There is a lack of data from the literature concerning the use of Aronia melanocarpa and Morinda citrifolia juices on bladder cancer cells. It is reasonable to use plant extracts in studies on cell lines, rather than single bioactive compounds isolated from such extracts. For example, Potter [54] suggested that the metabolism of pure compounds not associated with the plant matrix is different from the metabolism of the same compounds found in fruits and vegetables. Nevertheless, the antiproliferative activity of isolated anthraquinones (1–8) against 5 human cancer cell lines: HL-60, SMMC-7721, A-549, MCF-7, and SW480, was evaluated by in vitro studies. Compounds 1–8 exhibited remarkable antiproliferative activities, which were comparable to those of doxorubicin [55]. Recently, a systematic review of 51 clinical and preclinical studies showed that Morinda citrifolia demonstrated various anticancer properties in different cancer models, via multiple mechanisms including antitumor, antiproliferative, pro-apoptotic, antiangiogenesis, antimigratory, anti-inflammatory, and immunomodulatory activities. The authors concluded that Noni is deemed to be a potentially valuable medicinal plant in the treatment of cancer through its many intrinsic pathways [56]. Various studies have revealed that individual compounds isolated from plant extracts often exhibit limited clinical usefulness because the synergistic effect of natural phytochemicals is lost in the process of isolation of such substances [21].

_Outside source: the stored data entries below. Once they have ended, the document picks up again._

(* ===== verification/EapServerStep.v ===== *)
(** The step function of the EAP server state machine

    Every state entry keeps the invariant of [EapServerProofs]; the loop of
    [eap_server_sm_step] ends, no access leaves a buffer, and success is only
    signalled when a method or the backend server authenticated the peer. *)
From stdpp Require Import strings.
From S2P Require Import Prelude Bytes Wpabuf EapCommon EapServer EapServerProofs.

Section entries.
Context {S P : Type} `{EapolCallbacksSpec S} {Pend : MayPend} {Back : Backend}.
Variable registered : list (eap_method S P).
Variable cfg : eap_config.
Variable alloc_ok : nat → bool.
Variable rand : nat → Z.
Variable tries : nat.
Variable Pinv : P → Prop.
Hypothesis Hmethods : Forall (method_ok Pinv) registered.

Implicit Types sm : eap_sm S P.
Implicit Types v : method_vars S.
Abbreviation eap_ok := (eap_ok registered cfg Pinv).
Abbreviation meth_ok := (meth_ok registered Pinv).
Abbreviation data_ok := (data_ok registered Pinv).
Abbreviation enters := (enters registered cfg Pinv).
Abbreviation entry := (entry registered cfg Pinv).
Abbreviation active_ok := (active_ok cfg).

(** Success has not been signalled since the last restart. *)
Definition fresh sm : Prop := eapSuccess (eap_if sm) = false.

(** The states in which success may have been signalled. *)
Definition late (st : eap_state) : bool :=
  bool_decide (st ∈ [EAP_SUCCESS; EAP_SUCCESS2; EAP_DISABLED; EAP_FAILURE]).

Lemma ok_fresh sm : eap_ok sm → late (EAP_state sm) = false → fresh sm.
Proof.
  intros Hok Hl. unfold fresh. destruct (eapSuccess (eap_if sm)) eqn:E; [|done].
  destruct (ok_success _ _ _ _ Hok) as [_ Hs]. destruct (Hs E) as [Hin _].
  unfold late in Hl. by rewrite bool_decide_eq_true_2 in Hl.
Qed.

(** States without a requirement of their own. *)
Definition plain (st : eap_state) : bool :=
  negb (needs_method st) &&
  negb (bool_decide (st ∈ [EAP_PICK_UP_METHOD; EAP_INITIATE_REAUTH_START; EAP_SELECT_ACTION;
                         EAP_INITIALIZE])).

Lemma active_plain sm : plain (EAP_state sm) = true → active_ok sm.
Proof. unfold EapServerProofs.active_ok. by destruct (EAP_state sm). Qed.

(** The states that need a method, and no more than that. *)
Definition uses_method (st : eap_state) : bool :=
  needs_method st && negb (bool_decide (st = EAP_INTEGRITY_CHECK)).

Lemma active_method sm : uses_method (EAP_state sm) = true → is_Some (m sm) → active_ok sm.
Proof. unfold EapServerProofs.active_ok. by destruct (EAP_state sm). Qed.

Lemma success_fresh sm : EAP_state sm ≠ EAP_SELECT_ACTION → fresh sm → success_ok sm.
Proof. intros Hs Hf. split; [done|]. unfold fresh in Hf. congruence. Qed.

Lemma enters_intro st n sm sm' :
  EAP_state sm' = st → changed sm' = true →
  portEnabled (eap_if sm') = portEnabled (eap_if sm) →
  eapRestart (eap_if sm') = eapRestart (eap_if sm) →
  bool_decide (st = EAP_DISABLED) = false →
  (local_rank sm' ≤ n)%nat → data_ok sm' → active_ok sm' → success_ok sm' →
  enters st n sm sm'.
Proof. intros ?????? [] ??. unfold EapServerProofs.enters. by split_and!. Qed.

(** The entry of a state without requirements, from a state before success. *)
Lemma enters_plain st n sm sm' :
  EAP_state sm' = st → changed sm' = true →
  portEnabled (eap_if sm') = portEnabled (eap_if sm) →
  eapRestart (eap_if sm') = eapRestart (eap_if sm) → plain st = true →
  bool_decide (st = EAP_DISABLED) = false → (local_rank sm' ≤ n)%nat → data_ok sm' → fresh sm' →
  enters st n sm sm'.
Proof.
  intros Es ??? Hp ?? Hd Hf. apply enters_intro; try done.
  - apply active_plain. by rewrite Es.
  - apply success_fresh; [|done]. rewrite Es. by intros ->.
Qed.

Lemma enters_method st n sm sm' :
  EAP_state sm' = st → changed sm' = true →
  portEnabled (eap_if sm') = portEnabled (eap_if sm) →
  eapRestart (eap_if sm') = eapRestart (eap_if sm) → uses_method st = true →
  (local_rank sm' ≤ n)%nat → data_ok sm' → fresh sm' → is_Some (m sm') →
  enters st n sm sm'.
Proof.
  intros Es ??? Hp ? Hd Hf ?. apply enters_intro; try done; [by destruct st|..].
  - apply active_method; [by rewrite Es|done].
  - apply success_fresh; [|done]. rewrite Es. by intros ->.
Qed.

Lemma srv_entry_ret st n sm sm' : enters st n sm sm' → entry st n sm (Ret sm').
Proof. intros. by exists sm'. Qed.

(** [data_ok] of a machine that was only assigned fields outside of the data, or
    data that is known to be well formed. *)
Ltac data_vars_solve Hd :=
  lazymatch type of Hd with EapServerProofs.data_ok _ _ ?s0 =>
    lazymatch goal with |- vars_ok ?v =>
      exact (vars_ok_view (mv s0) v eq_refl eq_refl eq_refl eq_refl (data_vars _ _ _ Hd)) end end.

Ltac data Hd :=
  first [exact Hd |
    lazymatch type of Hd with EapServerProofs.data_ok _ _ ?s0 =>
      lazymatch goal with |- EapServerProofs.data_ok _ _ ?s =>
        refine (data_ok_view _ _ s0 s eq_refl _ _ _ _ _ eq_refl eq_refl Hd) end end;
    [first [exact (data_req _ _ _ Hd) | done] | first [exact (data_last _ _ _ Hd) | done]
    | first [exact (data_aaa _ _ _ Hd) | split; [exact (proj1 (data_aaa _ _ _ Hd))|first [exact I|assumption]] | done]
    | first [reflexivity | apply andb_negb_r] | first [data_vars_solve Hd | done]]].

Lemma srv_enter_idle sm :
  data_ok sm → fresh sm → is_Some (m sm) →
  enters EAP_IDLE (if eapResp (eap_if sm) then 12 else 1) sm (sm_EAP_IDLE_Enter sm false).
Proof.
  intros Hd Hf Hm. apply enters_method; try reflexivity; [|data Hd|exact Hf|exact Hm].
  unfold local_rank. pose proof (timeout_nonzero sm).
  rewrite (bool_decide_eq_false_2 (retransWhile _ = 0)) by done.
  change (EAP_state _) with EAP_IDLE. simpl. by destruct (eapResp (eap_if sm)).
Qed.

Lemma enter_idle2 sm :
  data_ok sm → fresh sm →
  enters EAP_IDLE2 (if eapResp (eap_if sm) then 7 else 1) sm (sm_EAP_IDLE2_Enter sm false).
Proof.
  intros Hd Hf. apply enters_plain; try reflexivity; [|data Hd|exact Hf].
  unfold local_rank. pose proof (timeout_nonzero sm).
  rewrite (bool_decide_eq_false_2 (retransWhile _ = 0)) by done.
  change (EAP_state _) with EAP_IDLE2. simpl. by destruct (eapResp (eap_if sm)).
Qed.

Lemma srv_enter_discard sm :
  data_ok sm → fresh sm → is_Some (m sm) →
  enters EAP_DISCARD 2 sm (sm_EAP_DISCARD_Enter sm false).
Proof. intros Hd Hf Hm. apply enters_method; try reflexivity; [data Hd|exact Hf|exact Hm]. Qed.

Lemma enter_discard2 sm :
  data_ok sm → fresh sm → enters EAP_DISCARD2 2 sm (sm_EAP_DISCARD2_Enter sm false).
Proof. intros Hd Hf. apply enters_plain; try reflexivity; [data Hd|exact Hf]. Qed.

Lemma enter_timeout_failure sm :
  data_ok sm → fresh sm →
  enters EAP_TIMEOUT_FAILURE 0 sm (sm_EAP_TIMEOUT_FAILURE_Enter sm false).
Proof. intros Hd Hf. apply enters_plain; try reflexivity; [data Hd|exact Hf]. Qed.

Lemma enter_timeout_failure2 sm :
  data_ok sm → fresh sm →
  enters EAP_TIMEOUT_FAILURE2 0 sm (sm_EAP_TIMEOUT_FAILURE2_Enter sm false).
Proof. intros Hd Hf. apply enters_plain; try reflexivity; [data Hd|exact Hf]. Qed.

Lemma enter_initialize_passthrough sm :
  data_ok sm → fresh sm →
  enters EAP_INITIALIZE_PASSTHROUGH 6 sm (sm_EAP_INITIALIZE_PASSTHROUGH_Enter sm false).
Proof. intros Hd Hf. apply enters_plain; try reflexivity; [data Hd|exact Hf]. Qed.

Lemma enter_aaa_idle sm :
  data_ok sm → fresh sm → enters EAP_AAA_IDLE 4 sm (sm_EAP_AAA_IDLE_Enter sm false).
Proof. intros Hd Hf. apply enters_plain; try reflexivity; [data Hd|exact Hf]. Qed.

Lemma srv_enter_failure sm g :
  data_ok sm → fresh sm → g = false →
  entry EAP_FAILURE 0 sm (sm_EAP_FAILURE_Enter alloc_ok sm g).
Proof.
  intros Hd Hf ->. unfold sm_EAP_FAILURE_Enter, sm_malloc, malloc, eap_sm_buildFailure.
  edestruct build_result_ok as (msg & -> & Hm). rewrite ret_bind.
  apply srv_entry_ret, enters_plain; try reflexivity; [data Hd|exact Hf].
Qed.

Lemma method_in me : me ∈ registered → method_ok Pinv me.
Proof. by apply Forall_forall. Qed.

Lemma find_registered vd ty me :
  eap_server_get_eap_method registered vd ty = Some me → me ∈ registered.
Proof. intros [Hin _]%find_some. by apply list_elem_of_In. Qed.

Lemma vars_next_refl v : vars_ok v → vars_next v v.
Proof. by split. Qed.

(** What [reset_method] leaves: no private data. *)
Lemma reset_method_eq sm :
  data_ok sm →
  ∃ v, reset_method sm = sm <| mv := v |> <| eap_method_priv := None |> ∧
       vars_next (mv sm) v ∧ user_eap_method_index (mv sm) ≤ user_eap_method_index v.
Proof.
  intros Hd. pose proof (data_vars _ _ _ Hd) as Hv. pose proof (data_meth _ _ _ Hd) as Hm.
  unfold reset_method, EapServerProofs.meth_ok in *.
  destruct (m sm) as [me|] eqn:Em, (eap_method_priv sm) as [p|] eqn:Ep; try done.
  - destruct Hm as [Hin Hp]. exists (reset me (mv sm) p). split; [done|].
    by apply (reset_ok _ _ (method_in me Hin)).
  - exists (mv sm). split; [|split; [by apply vars_next_refl|done]].
    destruct sm as [??????????????????? [p|] ???????]; done.
Qed.

Lemma meth_ok_intro sm me p :
  m sm = Some me → eap_method_priv sm = Some p → me ∈ registered → Pinv p → meth_ok sm.
Proof. unfold EapServerProofs.meth_ok. by intros -> ->. Qed.

(** A method reset and forgotten. *)
Lemma no_method_data sm v :
  data_ok sm → vars_ok v → data_ok (sm <| mv := v |> <| eap_method_priv := None |> <| m := None |>).
Proof. by intros [] ?; split. Qed.

Lemma set_method_data sm v me p :
  data_ok sm → vars_ok v → me ∈ registered → Pinv p →
  data_ok (sm <| m := Some me |> <| mv := v |> <| eap_method_priv := Some p |>).
Proof. by intros [] ? ? ?; split. Qed.

Lemma retransmit_ok sm :
  data_ok sm →
  ∃ c d r v, retransmit alloc_ok sm =
    Ret (sm <| retransCount := c |> <| mv := v |> <|if eapReqData := d |> <|if eapReq := r |>) ∧
    vars_ok v ∧ method_pending v = method_pending (mv sm) ∧ buf_ok d.
Proof.
  intros Hd. pose proof (data_vars _ _ _ Hd) as Hv. pose proof (data_req _ _ _ Hd) as Hr.
  unfold retransmit. cbv zeta.
  change (lastReqData (sm <| retransCount ::= Z.succ |>)) with (lastReqData sm).
  pose proof (data_last _ _ _ Hd) as Hl.
  assert (Heta : sm <| retransCount ::= Z.succ |> =
    sm <| retransCount := Z.succ (retransCount sm) |> <| mv := mv sm |>
       <|if eapReqData := eapReqData (eap_if sm) |> <|if eapReq := eapReq (eap_if sm) |>)
    by (by destruct sm as [?? [] ????????????????????????]).
  destruct (lastReqData sm) as [b|]; [|eexists _, _, _, _; by rewrite Heta].
  case_bool_decide; [|eexists _, _, _, _; by rewrite Heta].
  destruct (copy_buf_ok alloc_ok (sm <| retransCount ::= Z.succ |>) b Hl) as (d & -> & Hb).
  rewrite ret_bind. destruct d as [d|].
  - eexists _, (Some d), true, _. split; [reflexivity|]. split; [by apply vars_ok_alloc|done].
  - eexists _, None, (eapReq (eap_if sm)), _.
    split; [by destruct sm as [?? [] ????????????????????????]|].
    split; [by apply vars_ok_alloc|done].
Qed.

Lemma srv_enter_retransmit sm :
  data_ok sm → fresh sm → is_Some (m sm) →
  entry EAP_RETRANSMIT (if eapResp (eap_if sm) then 13 else 2) sm
    (sm_EAP_RETRANSMIT_Enter alloc_ok sm false).
Proof.
  intros Hd Hf Hm. unfold sm_EAP_RETRANSMIT_Enter.
  set (sm1 := SM_ENTRY sm false EAP_RETRANSMIT).
  assert (Hd1 : data_ok sm1) by data Hd.
  destruct (retransmit_ok sm1 Hd1) as (c & d & r & v & -> & Hv & Hp & Hb).
  apply srv_entry_ret, enters_method; try reflexivity; [data Hd1|exact Hf|exact Hm].
Qed.
(* ===== verification/EapMethodsProofs.v ===== *)
(** Properties of the methods of [EapMethods]

    Identity and MD5-Challenge are methods that the server can rely on
    ([method_ok]); what MD5-Challenge accepts, and what the peer answers. *)
From stdpp Require Import strings.
From S2P Require Import Prelude Bytes Wpabuf EapCommon EapPeer EapServer EapPeerMd5 EapMethods EapServerProofs.

(** ** Methods the server can rely on *)
Section methods_ok.
Context {S : Type} `{EapolCallbacksSpec S} {Pend : MayPend}.
Variable alloc_ok : nat → bool.
Variable random_bytes : nat → option (list Z).
Variable md5 : list Z → option (list Z).

Implicit Types v : method_vars S.
Abbreviation any := (λ _ : method_data, True).

Lemma next_view v v' :
  eapol_ctx v' = eapol_ctx v → user v' = user v →
  user_eap_method_index v' = user_eap_method_index v →
  method_pending v' = method_pending v → vars_ok v → vars_next v v'.
Proof. intros ? ? ? E ?. split; [by eapply vars_ok_view|by rewrite E]. Qed.

(** The frame of a request: the header is written and there is room for [n] octets. *)
Lemma method_request_ok (ok : bool) type n id :
  0 ≤ n ≤ 65523 →
  ∃ req, eap_msg_alloc ok EAP_VENDOR_IETF type n EAP_CODE_REQUEST id = Ret req ∧
    ∀ b, req = Some b → wf b ∧ size b = used b + n.
Proof.
  intros Hn. destruct ok.
  - destruct (eap_msg_alloc_contents EAP_VENDOR_IETF type n EAP_CODE_REQUEST id)
      as (b & E & Hw & _ & Hs); [lia..|].
    exists (Some b). split; [done|]. by intros ? [= <-].
  - exists None. by split.
Qed.

Lemma validate_ok vendor type b :
  valid_resp b →
  ∃ r, eap_hdr_validate vendor type (Some b) = Some r ∧
       ∀ off n, r = Some (off, n) → 0 ≤ off ∧ 0 ≤ n ∧ off + n ≤ blen (mem b).
Proof.
  intros (Hw & Hb & _). pose proof Hw as (?&?&?).
  destruct (eap_hdr_validate_in vendor type b Hw Hb) as (r & E & Hr).
  exists r. split; [done|]. intros off n Eo. destruct (Hr off n Eo). lia.
Qed.

Lemma identity_check_ok v d b :
  valid_resp b → ∃ r, eap_identity_check v d b = Ret r.
Proof.
  intros Hr. unfold eap_identity_check.
  destruct (validate_ok EAP_VENDOR_IETF EAP_TYPE_IDENTITY b Hr) as (r & -> & _). by eexists.
Qed.

Lemma identity_store_ok v d b :
  vars_ok v → valid_resp b →
  ∃ d' v', identity_store alloc_ok v d b = Ret (d', v') ∧ vars_next v v'.
Proof.
  intros Hv Hr. unfold identity_store.
  destruct (validate_ok EAP_VENDOR_IETF EAP_TYPE_IDENTITY b Hr) as (r & -> & Hin).
  rewrite access_bind. destruct r as [[off n]|]; [|eexists _, _; split; [done|by split]].
  destruct (Hin off n eq_refl) as (? & ? & ?). unfold malloc.
  rewrite (slice_in (mem b)) by lia. cbn [access].
  change (identity (v <| n_alloc ::= Datatypes.S |>)) with (identity v).
  destruct (identity v); destruct (alloc_ok _); eexists _, _; (split; [reflexivity|]);
    by apply next_view.
Qed.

Based on our results and other authors’ data on other cancer cells, the mechanism of action of both juices should result directly from their composition. The presence of phenolic compounds in their composition can lead to apoptosis induction, cell cycle arrest, oxidative stress reduction, and inhibition of cell invasion and migration [9,17–22]. It should be noted that the effectiveness of juices can be different, depending on the origin of the fruits (latitude, time of year) [23]. Different cell lines can also influence cell viability; different bladder cancer cell lines (varying in grade) and clinical material isolated from patients may respond differently to tested juices. In order to better understand the effect of Aronia and Noni juices on bladder cancer cells, more experiments have to be performed, including in vitro 3D models, patient-derived organoids, and in vivo animal models.

Data in the literature have not ascertained the concentration of juices that can be achieved in serum or urine after oral administration. The main problem with such a calculation is that juices contain different bioactive compounds. The advantage of applying juices in bladder cancer treatment is that they can also be administered intravesically, directly after transurethral resection of bladder tumor. [2].

The present research has delivered promising results, indicating that both juices (especially Aronia melanocarpa juice) could be beneficial in the treatment of bladder cancer, although further studies should be performed.

Conclusions

The results indicate that Aronia melanocarpa juice is a rich source of bioactive compounds (mainly polyphenols) exhibiting high antioxidant properties. This was reflected in the significant efficacy (P≤0.0001 at a concentration of 1.56%) of the analyzed Aronia juice in an experiment on the T24 bladder cancer cell line, compared with normal SV-HUC1 urothelial cells. In turn, Noni juice had a lower total polyphenol content and lower antioxidant capacity than Aronia juice, and while it showed activity on the tested cancer cell line, it only occurred when the juice was given in higher concentrations compared with the Aronia melanocarpa juice. The studies showed that fruit juices are a complex matrix of bioactive compounds that may determine their influence on a bladder cancer cell line. Therefore, further research is needed on the effect of Aronia melanocarpa and Morinda citrifolia juices on various cancer cell lines to confirm their health-promoting effect. It may be useful to extend the research to include the use of juices on rat and human colon cancer cell lines.